I liked reading your post, and the conclusion on confident blending. Although I don't blend in the normal sense, I do want to blend in the virtual society of genderqueer- there are too few of us to be seen, but I think the meme is in the pop culture. I am a type- "male who wants to freely enjoy feminine expression while not looking female." Your advice on blending works for me as well- and is a nice way to think about calibrating our look for a day.
To use another metaphor, dressing is messaging, and I think the blending message is "I'm in- I'm a man, yes, if you give me a second look, but why do that? I agree with the rules for public viewing and social interaction of women, and I am not challenging anyone or competing for attention, so … courtesy given and accepted by all. The confidence we must have is necessary for conveying sincerity and being all in- so no one has to do anything but stay the course- appreciating our effort and honoring it.

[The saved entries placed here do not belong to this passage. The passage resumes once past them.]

(** Unlinking a task that has changed while it was linked: as if it had been
    unlinked first, and changed then. *)
Lemma unlink_changed s me w0 T2 :
  ginv w0 -> link_of w0 me = Some s -> (forall y, y <> s -> T2 y = tasks w0 y) ->
  pid (T2 s) = pid (tasks w0 s) -> inh_task (T2 s) = None ->
  wp (link_task_to_cpu G None me) (fun _ w' => exists wr T', w' = set_tasks T' wr /\
    linked_as (upd (fun x => link_of w0 x) me None) w0 wr /\
    (forall y, y <> s -> T' y = tasks wr y) /\ T' s = set_linked_on NO_CPU (T2 s)) (set_tasks T2 w0).
Proof.
  intros I Hl HT2 Hpid Hinh. destruct (gi_linked _ _ I me s Hl) as (Ho & Hhn & _).
  unfold link_task_to_cpu, get_entry. wp_steps. apply wp_put_on. wp_steps. apply wp_upd_entry. simpl plugin. rewrite Hl.
  set (g := mk_gstate _ _ _). set (T3 := put_on NO_CPU (Some s) T2). set (w3 := set_plugin _ _).
  assert (T3 s = set_linked_on NO_CPU (T2 s)) as H3s by apply upd_eq.
  assert (forall y, y <> s -> T3 y = tasks w0 y) as H3 by (intros y Hy; unfold T3, put_on; rewrite upd_ne by done; by apply HT2).
  assert (forall y, pid (T3 y) = pid (tasks w0 y)) as H3p.
  { intros y. destruct (decide (y = s)) as [->|Hy]; [by rewrite H3s|by rewrite H3]. }
  assert (no_inheritance T3) as Hni.
  { intros y. destruct (decide (y = s)) as [->|Hy]; [by rewrite H3s|]. rewrite H3 by done. apply (gi_inh _ _ I). }
  assert (forall x, ent w3 x = set_linked (upd (fun x => link_of w0 x) me None x) (ent w0 x)) as HE.
  { intros x. simpl. unfold upd. case_decide; [by subst|]. by destruct (ent w0 x). }
  assert (forall a u, a <> me -> link_of w0 a = Some u -> u <> s) as Hne.
  { intros a u Ha E ->. apply Ha. by eapply (linked_once None w0). }
  eapply wp_mono; [apply (reposition_spec me w0 w3)|]; try done.
  - exact (gi_wf _ _ I).
  - intros d. destruct (ginv_members _ _ I d) as [? Hin]. split; [done|]. intros x.
    change (cpus_of w3 d) with (cpus_of w0 d). unfold cl_entry. rewrite HE. simpl.
    rewrite (gl_entry (ent w0 x)) by done. apply Hin.
  - apply I.
  - intros a b. change (tasks w3) with T3. rewrite !H3p. apply (gi_pids _ _ I).
  - split.
    + intros a b Ha Hb. unfold cpu_lower_prio. rewrite !HE. simpl. rewrite !upd_ne by done.
      destruct (link_of w0 a) as [ta|] eqn:Ea, (link_of w0 b) as [tb|] eqn:Eb; try done.
      apply (edf_order_local (tasks w0) T3); [apply I|done|exact (H3 _ (Hne b tb Hb Eb))|exact (H3 _ (Hne a ta Ha Ea))].
    + intros a Ha Hk u. rewrite HE. simpl. rewrite upd_ne by done. intros E.
      apply (edf_ok_local (tasks w0) T3); [apply I|done|exact (H3 _ (Hne a u Ha E))|by apply Hk].
  - by rewrite HE.
  - intros u. rewrite HE. simpl. by rewrite upd_eq.
  - intros ? w' [(g' & ->) He Hcp Hmem Hok]. set (old := set_linked_on NO_CPU (tasks w0 s)).
    set (Tr := upd T3 s old). set (w3r := set_plugin g (set_tasks Tr w0)). set (wr := set_plugin g' w3r).
    assert (forall x, linked (entries g' x) <> Some s) as Hns.
    { intros x. rewrite He, HE. simpl. unfold upd. case_decide; [done|]. intros E. by eapply (Hne x s). }
    assert (forall y, y <> s -> Tr y = T3 y) as HTr by (intros y Hy; by apply upd_ne).
    assert (no_inheritance Tr) as Hnr.
    { intros y. unfold Tr, upd. case_decide; [|done]. apply (gi_inh _ _ I). }
    exists wr, T3. split_and!; [done| |intros y Hy; symmetry; by apply HTr|done].
    apply (link_finish None w0 w3r); try done.
    + by eexists _, _.
    + split; try done; [by eexists|]. intros d. eapply pq_wf_ext; [exact (Hok d)| |].
      * eapply Forall_impl; [eapply pq_wf_D, (Hok d)|]. intros c Hc u E. assert (u <> s) by (intros ->; by apply (Hns c)).
        eapply (edf_ok_local T3 Tr); [done|done|by apply HTr|by apply Hc].
      * intros i j _ _. unfold cpu_lower_prio. simpl.
        destruct (linked (entries g' i)) as [ti|] eqn:Ei, (linked (entries g' j)) as [tj|] eqn:Ej; try done.
        apply (edf_order_local T3 Tr); [done|done|apply HTr; intros ->; by eapply Hns..].
    + intros y. simpl. unfold Tr, upd. case_decide as Ey; [by subst|]. by rewrite H3.
    + intros x u. unfold upd. case_decide as Ex; [done|]. intros E. pose proof (Hne x u Ex E) as Hu.
      split_and!; [by eapply (linked_linkable None)|apply (gi_linked _ _ I x u E)| |by apply (gi_home _ _ I)].
      simpl. rewrite HTr, H3 by done. apply (gi_linked _ _ I x u E).
    + intros u Hr'. simpl. destruct (decide (u = s)) as [->|Hu]; [unfold Tr; by rewrite upd_eq|]. rewrite HTr, H3 by done.
      intros Hno. pose proof (gi_on _ _ I u Hr' Hno) as E. rewrite upd_ne; [done|]. intros Ec. rewrite Ec in E. congruence.
Qed.

End Global.

(** The task whose job completed *)
Section Busy.
Context {Q : Type -> Type} `{PrioQueueLaws Q} (G : gplugin).
Implicit Types w : world Q (gstate Q).

Lemma ginv_forget busy w : ginv G None w -> ginv G busy w.
Proof. intros []. split; try done. intros t d o Hr Hs _. by apply gi_wait0. Qed.

Lemma ginv_settle busy w :
  ginv G busy w -> (forall t d o, busy = Some t -> scheduled_on (tasks w t) <> NO_CPU -> ~ at_place w t (PRelease d o)) ->
  ginv G None w.
Proof.
  intros [] Hb. split; try done. intros t d o Hr Hs _. destruct (decide (busy = Some t)); [by apply Hb|by apply gi_wait0].
Qed.

End Busy.
Lemma refill_spec busy me w :
  let d := cl_entry G w me in
  ginv busy w -> hn_in_heap (ent w me) = true -> link_of w me = None -> top_but me w d ->
  wp (n ← __take_ready edf_ready_order d; link_task_to_cpu G n me)
    (fun _ w' => ginv busy w' /\ within G d w w' /\ top w' d /\ forall u, kept w' u <-> kept w u) w.
Proof.
  intros d I Hhn Hl Htb. assert (me ∈ cpus_of w d) as Hme by by apply (gi_heap _ _ _ _ I).
  wp_step. eapply wp_mono; [apply edf_take_spec; apply I|]. intros [t|] w1 [Hd1 Ht1].
  - destruct Ht1 as (Hin & M & Hbest). destruct (taken_within G busy d t w w1 I Hin M Hd1) as [I1 W1].
    eapply wp_mono; [apply (link_ready_spec G busy d me t w w1)|]; try done.
    + by apply ginv_weaken.
    + by rewrite (se_plugin _ _ (mv_env _ _ _ _ M)).
    + intros u p. rewrite Hl, decide_False, (mv_at _ _ _ _ M) by done. case_decide; naive_solver.
    + intros ? w2 R2. split_and!; [apply R2..| |intros u; by eapply round_kept]. by eapply refill_top.
  - destruct Ht1 as [Hempty Hq]. pose proof (ginv_quiet G busy None w w1 I Hq Hd1) as I1. pose proof (se_plugin _ _ (qt_env _ _ Hq)) as Hp.
    eapply wp_mono; [apply (link_none_spec G busy me w1 w1 I1); [by rewrite Hp|by exists (tasks w1); destruct w1|done|done]|].
    intros ? w2 [I2 R2 O2 L2]. assert (forall x, link_of w2 x = link_of w x) as Hlk.
    { intros x. rewrite L2, Hp. unfold upd. case_decide; [by subst|done]. }
    assert (forall u p, at_place w2 u p <-> at_place w u p) as Ha.
    { intros u p. destruct O2 as (T & g & ->). apply (qt_at _ _ Hq). }
    split_and!; [done| | |].
    + split; [by eapply relink_trans; [apply env_relink, Hq|]| |intros u d' _; apply (Ha u (PReady d'))|intros c _; apply Hlk].
      eapply timed_trans; [apply env_timed, Hq|by apply only_links_timed].
    + intros t c Ht%(Ha t (PReady d)). unfold at_place in Ht. rewrite Hempty in Ht. by apply not_elem_of_nil in Ht.
    + intros u. unfold kept. setoid_rewrite Hlk. by setoid_rewrite Ha.
Qed.

(** ** The decision *)

(** The task scheduled on the processor [me] before the decision *)
Record coherent prev me w : Prop := {
  ch_me : this_cpu w = me;
  ch_heap : hn_in_heap (ent w me) = true;
  ch_on y : is_realtime (tasks w y) = true -> scheduled_on (tasks w y) = me <-> e_scheduled (ent w me) = Some y;
  ch_rt s : e_scheduled (ent w me) = Some s -> is_realtime (tasks w s) = true;
  ch_prev s : e_scheduled (ent w me) = Some s -> s = prev
}.

Lemma coherent_same prev me w w' : same_sched w w' -> coherent prev me w -> coherent prev me w'.
Proof.
  intros S [Hm Hh Ho Hr Hp]. pose proof (same_sched_field e_scheduled w w' me (fun _ => eq_refl) S) as Fs. split.
  - by rewrite (ss_cpu _ _ S).
  - by rewrite (same_sched_field hn_in_heap w w' me (fun _ => eq_refl) S).
  - intros y. rewrite (ss_rt _ _ S), (ss_on _ _ S), Fs. apply Ho.
  - intros s. rewrite Fs, (ss_rt _ _ S). apply Hr.
  - intros s. rewrite Fs. apply Hp.
Qed.

Definition here_now next prev me : tid -> Z -> Z := fun y old =>
  if decide (next = Some y) then me else if decide (prev = Some y) then NO_CPU else old.

Lemma decide_spec prev me blocks w :
  e_cpu (ent w me) = me -> coherent prev me w ->
  wp (gedf_decide me prev false blocks (bool_decide (e_scheduled (ent w me) <> None))) (fun next w' =>
    next = link_of w me /\ exists T', w' = set_tasks T' w /\
    (forall y, set_scheduled_on 0 (T' y) = set_scheduled_on 0 (tasks w y)) /\
    forall y, is_realtime (tasks w y) = true ->
      scheduled_on (T' y) = here_now next (e_scheduled (ent w me)) me y (scheduled_on (tasks w y))) w.
Proof.
  intros Hcpu [Hm Hh Ho Hr Hp]. unfold gedf_decide, get_entry, here_now. wp_steps. rewrite Hcpu. simpl orb. simpl andb.
  case_bool_decide as Ene.
  - destruct (link_of w me) as [l|], (e_scheduled (ent w me)) as [s|]; try done; wp_steps; unfold upd_task; wp_steps;
      (split; [done|]); eexists; (split; [reflexivity|]); split; intros y; simpl; unfold upd; repeat case_decide; naive_solver.
  - wp_steps. split.
    + rewrite Ene. case_bool_decide as E; [|by destruct (e_scheduled (ent w me)); [destruct E|]].
      destruct (e_scheduled (ent w me)) as [s|] eqn:Es; [|done]. by rewrite (Hp s).
    + exists (tasks w). split; [by destruct w|]. split; [done|]. intros y Hy. case_decide as E1; [|case_decide as E2].
      * apply Ho; [done|]. revert E1. case_bool_decide as E; [|done]. intros [= ->].
        destruct (e_scheduled (ent w me)) as [s|]; [|done]. by rewrite (Hp s).
      * exfalso. apply E1. rewrite bool_decide_true by (by rewrite E2). by rewrite (Hp y).
      * done.
Qed.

Such beautiful writing....
Teri Ray
07-01-2018, 07:57 AM
Sally,
Thanks for the wonderful and insightful thread. I love what you said and how you said it. Thanks for sharing.
alwayshave
07-01-2018, 08:02 AM
Sally, at 6'2, 240, I know that I'm not passing. I still try, but I own who I am.
Beverley Sims
07-01-2018, 08:27 AM
Sally a comprehensive explanation from you, welcome to the forum.
Kandi Robbins
07-01-2018, 07:50 PM
Well said and the key, once you accept that you will not pass (none of us ever do, I speak only of crossdressers where hormones or surgery are not involved), it all becomes easy. You do become who you are inside and despite the fact that you fool no one, being out and about is very doable. Been out over 400 times, never once fooling anyone and never once having a negative experience. Confidence is the secret sauce.
mscaseyjane
07-02-2018, 04:39 PM
Very well written and thoughtful post. Definitely something I need to think about as I consider going out fully dressed. My prior outings have been all but a wig and bra (make up, hells, dress, jewelry...) I wear my hair short as do many women of color, so I thought it was a good compromise. As I now have a wig and ideal fitting bra, the nerves to go out are far greater than they were before. I hadn't been able to make the connection until recently.
Becky Blue
07-02-2018, 06:25 PM
Well put Sally, I would like to add that many women have some secondary male characteristics. The typecast idea figure 8 shaped woman that most of us here aspire to is possibly only attributable to 50% of genetic women anyway.
Mary Lawrence
07-02-2018, 08:35 PM
Do I pass? Certainly not upon close inspection. My features are a bit too coarse and masculine. My shoulders a bit too big. My upper arms are not of the typical gg type. My hands are way too big and my feet are too big. Yet all of those "defects" (except my hands) fall within the distributions for those features for women. I try to present myself as a woman in whom nobody takes interest because I am not femininely attractive with my gray hair, older age manner of dress and aging face. It seems to be working. I feel most comfortable in situations where I am genuinely interested in what is going on around me. For example, enjoying a museum or shopping for women's clothing. All worries disappear with increased focus on the task at hand. It is particularly enjoyable to be looking at a rack of panties and bras with young and old ladies doing the same right next to me. They pay me no attention as they, too, are focused on their own tasks.
Eboni Robinson
07-02-2018, 10:34 PM
Its only something I worry about if I'm wearing something that draws attention to myself like a short dress. I'm almost 6'2 and I weightlift too. I still have very feminine features for a male though. People always say I have girly fingers and toes haha. I have thick thighs and natural breasts, so that certainly doesn't hurt.
I just go, and do what I need to do when I'm dressed. The only thing I couldn't "pass" would be my voice. I do not have a entire femme voice yet.